Task brief:
Each line in the records below, from the one that contains "destruct (d =?" to the one that contains "revert Hz. generalize", should be reproduced exactly, the first and last included.

Supplied information:
Lemma pop_zeros_top (ds : list Z) :
  List.last (strip ds) 1 <> 0 \/ length (strip ds) = 1%nat.
Proof.
  induction ds as [|x l IH] using rev_ind; [left; simpl; lia|].
  rewrite pop_zeros_snoc.
  destruct (negb (length l =? 0)%nat && (x =? 0)) eqn:E; [assumption|].
  apply andb_false_iff in E as [E|E].
  - right. apply negb_false_iff, Nat.eqb_eq in E.
    rewrite length_app, E. reflexivity.
  - left. rewrite List.last_last. now apply Z.eqb_neq.
Qed.

End PopZeros.

Lemma removeLeadingZeros_eval (a : bigint) :
  eval (digits (removeLeadingZeros a)) = eval (digits a).
Proof. apply pop_zeros_eval. Qed.

(** The sign kept by [removeLeadingZeros]. *)
Lemma removeLeadingZeros_sign (a : bigint) :
  Forall is_digit (digits a) -> digits a <> [] ->
  is_negative (removeLeadingZeros a) =
  is_negative a && negb (eval (digits a) =? 0).
Proof.
  intros Hd Hne. unfold removeLeadingZeros. cbn [is_negative].
  pose proof (pop_zeros_eval (digits a)) as He.
  pose proof (pop_zeros_top (digits a)) as Ht.
  pose proof (pop_zeros_nonempty (digits a) Hne) as Hn.
  pose proof (pop_zeros_Forall is_digit (digits a) Hd) as Hf.
  rewrite <- He.
  destruct (pop_zeros (length (digits a)) (digits a)) as [|d [|d' l]];
    [congruence| |].
  - cbn [length Nat.eqb nth eval andb]. replace (d + 10 * 0) with d by lia.
    destruct (d =? 0), (is_negative a); reflexivity.
  - cbn [length Nat.eqb andb].
    replace (eval (d :: d' :: l) =? 0) with false;
      [destruct (is_negative a); reflexivity|].
    symmetry. apply Z.eqb_neq. intros Hz.
    apply (eval_zero_iff _ Hf) in Hz.
    destruct Ht as [Ht|Ht]; [|discriminate].
    apply Ht. clear Ht He Hn Hf Hne Hd.
    revert Hz. generalize (d' :: l) as t. clear d' l.
    intros t. revert d. induction t as [|e t IH]; intros d Hz.
    + apply andb_true_iff in Hz as [Hz _]. apply Z.eqb_eq in Hz. exact Hz.
    + change (List.last (d :: e :: t) 1) with (List.last (e :: t) 1).
      apply IH. apply andb_true_iff in Hz as [_ Hz]. exact Hz.
Qed.

(** [removeLeadingZeros] establishes the four invariants on every non-empty
    sequence of decimal digits. *)
Lemma removeLeadingZeros_invariants (a : bigint) :
  Forall is_digit (digits a) -> digits a <> [] ->
  invariants (removeLeadingZeros a) = true.
Proof.
  intros Hd Hne.
  pose proof (removeLeadingZeros_sign a Hd Hne) as Hs.
  pose proof (removeLeadingZeros_eval a) as He.
  unfold invariants, inv_nonempty, inv_no_leading_zero, inv_no_negative_zero,
    inv_digit_range.
  rewrite Hs. clear Hs.
  pose proof (pop_zeros_top (digits a)) as Ht.
  pose proof (pop_zeros_nonempty (digits a) Hne) as Hn.
  pose proof (pop_zeros_Forall is_digit (digits a) Hd) as Hf.
  change (digits (removeLeadingZeros a))
    with (pop_zeros (length (digits a)) (digits a)) in *.
  repeat (apply andb_true_iff; split).
  - destruct (pop_zeros _ _); [congruence | reflexivity].
  - apply orb_true_iff. destruct Ht as [Ht|Ht].
    + left. apply negb_true_iff, Z.eqb_neq. assumption.
    + right. now apply Nat.eqb_eq.
  - destruct (forallb _ _) eqn:E; [|reflexivity]. simpl.
    apply (eval_zero_iff _ Hf) in E. rewrite <- He, E. simpl.
    now rewrite andb_false_r.
  - now apply forallb_digit_ok.
Qed.

(** ** The invariants, as propositions *)

Lemma invariants_digits (a : bigint) :
  invariants a = true -> Forall is_digit (digits a) /\ digits a <> [].
Proof.
  unfold invariants. rewrite !andb_true_iff. intros [[[H1 _] _] H4].
  split; [now apply forallb_digit_ok|].
  unfold inv_nonempty in H1. destruct (digits a); [discriminate | congruence].
Qed.

Lemma invariants_negative (a : bigint) :
  invariants a = true -> is_negative a = true -> eval (digits a) <> 0.
Proof.
  intros H Hn. destruct (invariants_digits a H) as [Hd _].
  unfold invariants in H. rewrite !andb_true_iff in H.
  destruct H as [[[_ _] H3] _]. unfold inv_no_negative_zero in H3.
  rewrite Hn in H3. simpl in H3. rewrite orb_false_r in H3.
  apply negb_true_iff in H3. intros Hz.
  apply (eval_zero_iff _ Hd) in Hz. congruence.
Qed.

Lemma invariants_intro (ds : list Z) (neg : bool) :
  ds <> [] -> Forall is_digit ds ->
  (List.last ds 1 <> 0 \/ length ds = 1%nat) ->
  (neg = true -> eval ds <> 0) ->
  invariants {| digits := ds; is_negative := neg |} = true.
Proof.
  intros Hne Hd Htop Hz.
  unfold invariants, inv_nonempty, inv_no_leading_zero, inv_no_negative_zero,
    inv_digit_range. cbn [digits is_negative].
  repeat (apply andb_true_iff; split).
  - destruct ds; [congruence | reflexivity].
  - apply orb_true_iff. destruct Htop as [Ht|Ht].
    + left. now apply negb_true_iff, Z.eqb_neq.
    + right. now apply Nat.eqb_eq.
  - destruct neg; [|now rewrite orb_true_r].
    rewrite orb_false_r. apply negb_true_iff.
    destruct (forallb _ ds) eqn:E; [|reflexivity].
    apply (eval_zero_iff _ Hd) in E. now destruct Hz.
  - now apply forallb_digit_ok.
Qed.

Lemma invariants_elim (a : bigint) :
  invariants a = true ->
  digits a <> [] /\ Forall is_digit (digits a) /\
  (List.last (digits a) 1 <> 0 \/ length (digits a) = 1%nat) /\
  (is_negative a = true -> eval (digits a) <> 0).
Proof.
  intros H. destruct (invariants_digits a H) as [Hd Hne].
  pose proof (invariants_negative a H) as Hn.
  repeat split; try assumption.
  unfold invariants in H. rewrite !andb_true_iff in H.
  destruct H as [[[_ H2] _] _]. unfold inv_no_leading_zero in H2.
  apply orb_true_iff in H2 as [H2|H2].
  - left. now apply negb_true_iff, Z.eqb_neq in H2.
  - right. now apply Nat.eqb_eq.
Qed.

Lemma invariants_resign (r : bigint) (neg : bool) :
  invariants r = true -> (neg = true -> eval (digits r) <> 0) ->
  invariants {| digits := digits r; is_negative := neg |} = true.
Proof.
  intros Hi Hz. destruct (invariants_elim r Hi) as (Hn & Hd & Ht & _).
  now apply invariants_intro.
Qed.

Lemma value_of_signed (r : bigint) (neg : bool) (d : Z) :
  eval (digits r) = d -> is_negative r = neg && negb (d =? 0) ->
  value_of r = if neg then - d else d.
Proof.
  intros He Hs. unfold value_of. rewrite Hs, He.
  destruct neg; cbn [andb]; [|reflexivity].
  destruct (Z.eqb_spec d 0); cbn [negb]; lia.
Qed.

(** A normalized magnitude with fewer digits is the smaller one. *)
Lemma eval_length_lt (a b : bigint) :
  invariants a = true -> invariants b = true ->
  (length (digits a) < length (digits b))%nat ->
  eval (digits a) < eval (digits b).
Proof.
  intros Ia Ib Hlen.
  destruct (invariants_elim a Ia) as (Hna & Hda & _ & _).
  destruct (invariants_elim b Ib) as (Hnb & Hdb & [Htop|Hone] & _).
  - pose proof (eval_bounds _ Hda) as Ba.
    pose proof (eval_lower_bound _ Hdb Hnb Htop) as Bb.
    assert (10 ^ Z.of_nat (length (digits a))
            <= 10 ^ Z.of_nat (length (digits b) - 1))
      by (apply Z.pow_le_mono_r; lia).
    lia.
  - destruct (digits a); [congruence | cbn [length] in Hlen; lia].
Qed.

(** ** Equality and unary negation *)

Lemma digits_eqb_refl (x : list Z) : digits_eqb x x = true.
Proof.
  unfold digits_eqb. rewrite Nat.eqb_refl. cbn [andb].
  induction x as [|d x IH]; [reflexivity|].
  cbn [combine forallb fst snd]. now rewrite Z.eqb_refl, IH.
Qed.

Lemma digits_eqb_eq (x y : list Z) : digits_eqb x y = true <-> x = y.
Proof.
  split; [|intros ->; apply digits_eqb_refl].
  unfold digits_eqb. rewrite andb_true_iff, Nat.eqb_eq.
  revert y. induction x as [|d x IH]; intros [|e y] [Hl Hf];
    try discriminate; [reflexivity|].
  cbn [combine forallb fst snd] in Hf. apply andb_true_iff in Hf as [Hd Hf].
  apply Z.eqb_eq in Hd. subst e. f_equal. apply IH. split; [|assumption].
  cbn [length] in Hl. lia.
Qed.

Lemma digits_eqb_length (x y : list Z) :
  length x <> length y -> digits_eqb x y = false.
Proof.
  intros H. unfold digits_eqb.
  destruct (Nat.eqb_spec (length x) (length y)); [contradiction | reflexivity].
Qed.

Lemma eq_op_eq (a b : bigint) : eq_op a b = true <-> a = b.
Proof.
  unfold eq_op. rewrite andb_true_iff, eqb_true_iff, digits_eqb_eq.
  destruct a, b; cbn [digits is_negative]. split.
  - intros [-> ->]. reflexivity.
  - intros H. injection H as -> ->. auto.
Qed.

(** C10: unary negation only flips the sign flag, so that negating twice gives
    back the operand, for [operator==] and structurally, on every value; the
    negation of zero is the negative zero, which breaks the invariants. *)
Theorem neg_op_involutive (a : bigint) :
  eq_op (neg_op (neg_op a)) a = true /\
  neg_op (neg_op a) = a /\
  digits (neg_op a) = digits a /\
  is_negative (neg_op a) = negb (is_negative a) /\
  neg_op bigint_default = {| digits := [0]; is_negative := true |} /\
  invariants (neg_op bigint_default) = false /\
  eq_op (neg_op (neg_op bigint_default)) bigint_default = true.
Proof.
  assert (H : neg_op (neg_op a) = a).
  { destruct a as [ds s]. unfold neg_op. cbn [digits is_negative].
    now rewrite negb_involutive. }
  repeat split; try reflexivity; try assumption.
  rewrite H. now apply eq_op_eq.
Qed.

(** ** Construction from a 64-bit integer *)

Lemma int_digits_loop_spec (fuel : nat) :
  forall (v : Z) (ds : list Z),
    0 <= v < 10 ^ Z.of_nat fuel ->
    exists ds',
      int_digits_loop fuel v ds = ds ++ ds' /\
      eval ds' = v /\ Forall is_digit ds' /\ List.last ds' 1 <> 0.
Proof.
  induction fuel as [|f IH]; intros v ds Hv.
  - exists []. cbn. rewrite app_nil_r. change (10 ^ Z.of_nat 0) with 1 in Hv.
    repeat split; [lia | constructor | lia].
  - cbn [int_digits_loop]. destruct (Z.ltb_spec 0 v) as [Hpos|Hz].
    + rewrite Nat2Z.inj_succ, Z.pow_succ_r in Hv by lia.
      rewrite Z.rem_mod_nonneg, Z.quot_div_nonneg by lia.
      pose proof (Z.mod_pos_bound v 10 ltac:(lia)) as Hmod.
      pose proof (Z.div_mod v 10 ltac:(lia)) as Hdm.
      rewrite to_uint8_small by lia.
      destruct (IH (v / 10) (ds ++ [v mod 10])) as (ds' & -> & He & Hd & Hl).
      { split; [apply Z.div_pos; lia | apply Z.div_lt_upper_bound; lia]. }
      exists (v mod 10 :: ds'). rewrite <- app_assoc. cbn [app eval].
      repeat split.
      * rewrite He. lia.
      * constructor; [unfold is_digit; lia | assumption].
      * destruct ds' as [|d ds']; [|exact Hl].
        cbn in He. cbn [List.last]. lia.
    + exists []. rewrite app_nil_r. cbn. repeat split; [lia | constructor | lia].
Qed.

(** Away from the smallest 64-bit integer the integer constructor builds the
    decimal digits of its argument; the sign flag is right when the argument is
    negative, and is whatever the object held before when it is not. *)
Lemma bigint_of_int64_spec (indeterminate : bool) (n : Z) :
  int64_min < n <= int64_max ->
  eval (digits (bigint_of_int64 indeterminate n)) = Z.abs n /\
  is_negative (bigint_of_int64 indeterminate n)
    = (if n <? 0 then true else indeterminate) /\
  (n = 0 -> indeterminate = false ->
   bigint_of_int64 indeterminate n = bigint_default) /\
  (n <> 0 -> invariants (bigint_of_int64 indeterminate n) = true).
Proof.
  unfold int64_min, int64_max. intros Hn.
  destruct (Z.eq_dec n 0) as [->|Hnz].
  { repeat split; try reflexivity; try congruence.
    intros _ ->. reflexivity. }
  assert (Hw : (if n <? 0 then wrap_int64 (- n) else n) = Z.abs n).
  { destruct (Z.ltb_spec n 0); [|lia]. unfold wrap_int64.
    rewrite Z.mod_small by lia. lia. }
  unfold bigint_of_int64. rewrite Hw. cbn [digits is_negative].
  assert (Hb : 0 <= Z.abs n < 10 ^ Z.of_nat 64).
  { assert (2 ^ 63 < 10 ^ Z.of_nat 64) by (vm_compute; reflexivity). lia. }
  destruct (Z.eqb_spec (Z.abs n) 0) as [Hz|_]; [lia|].
  destruct (int_digits_loop_spec 64 (Z.abs n) [] Hb) as (ds & -> & He & Hd & Hl).
  cbn [app]. repeat split; [assumption | lia |]. intros _.
  apply invariants_intro; auto.
  - intros ->. cbn in He. lia.
  - intros _. lia.
Qed.

(** C8, on the code: at the smallest 64-bit integer the negation
    [value = -value] wraps around to the same negative number, no digit is
    produced, and the constructor returns an empty digit sequence with the
    negative sign, which denotes 0 and not -2^63. *)
Theorem bigint_of_int64_min (indeterminate : bool) :
  in_int64 int64_min = true /\
  wrap_int64 (- int64_min) = int64_min /\
  bigint_of_int64 indeterminate int64_min
    = {| digits := []; is_negative := true |} /\
  value_of (bigint_of_int64 indeterminate int64_min) <> int64_min /\
  invariants (bigint_of_int64 indeterminate int64_min) = false.
Proof. repeat split; try reflexivity. vm_compute. discriminate. Qed.

(** ** Construction from text *)

Lemma isdigit_value (c : ascii) :
  isdigit c = true ->
  is_digit (digit_value c) /\
  print_int (digit_value c) = [c] /\
  (digit_value c =? 0) = Ascii.eqb c "0"%char /\
  Ascii.eqb c "-"%char = false.
Proof.
  destruct c as [[] [] [] [] [] [] [] []]; intros H;
    try discriminate H; vm_compute; intuition discriminate.
Qed.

Solved problem:
    destruct (d =? 0), (is_negative a); reflexivity.
  - cbn [length Nat.eqb andb].
    replace (eval (d :: d' :: l) =? 0) with false;
      [destruct (is_negative a); reflexivity|].
    symmetry. apply Z.eqb_neq. intros Hz.
    apply (eval_zero_iff _ Hf) in Hz.
    destruct Ht as [Ht|Ht]; [|discriminate].
    apply Ht. clear Ht He Hn Hf Hne Hd.
    revert Hz. generalize (d' :: l) as t. clear d' l.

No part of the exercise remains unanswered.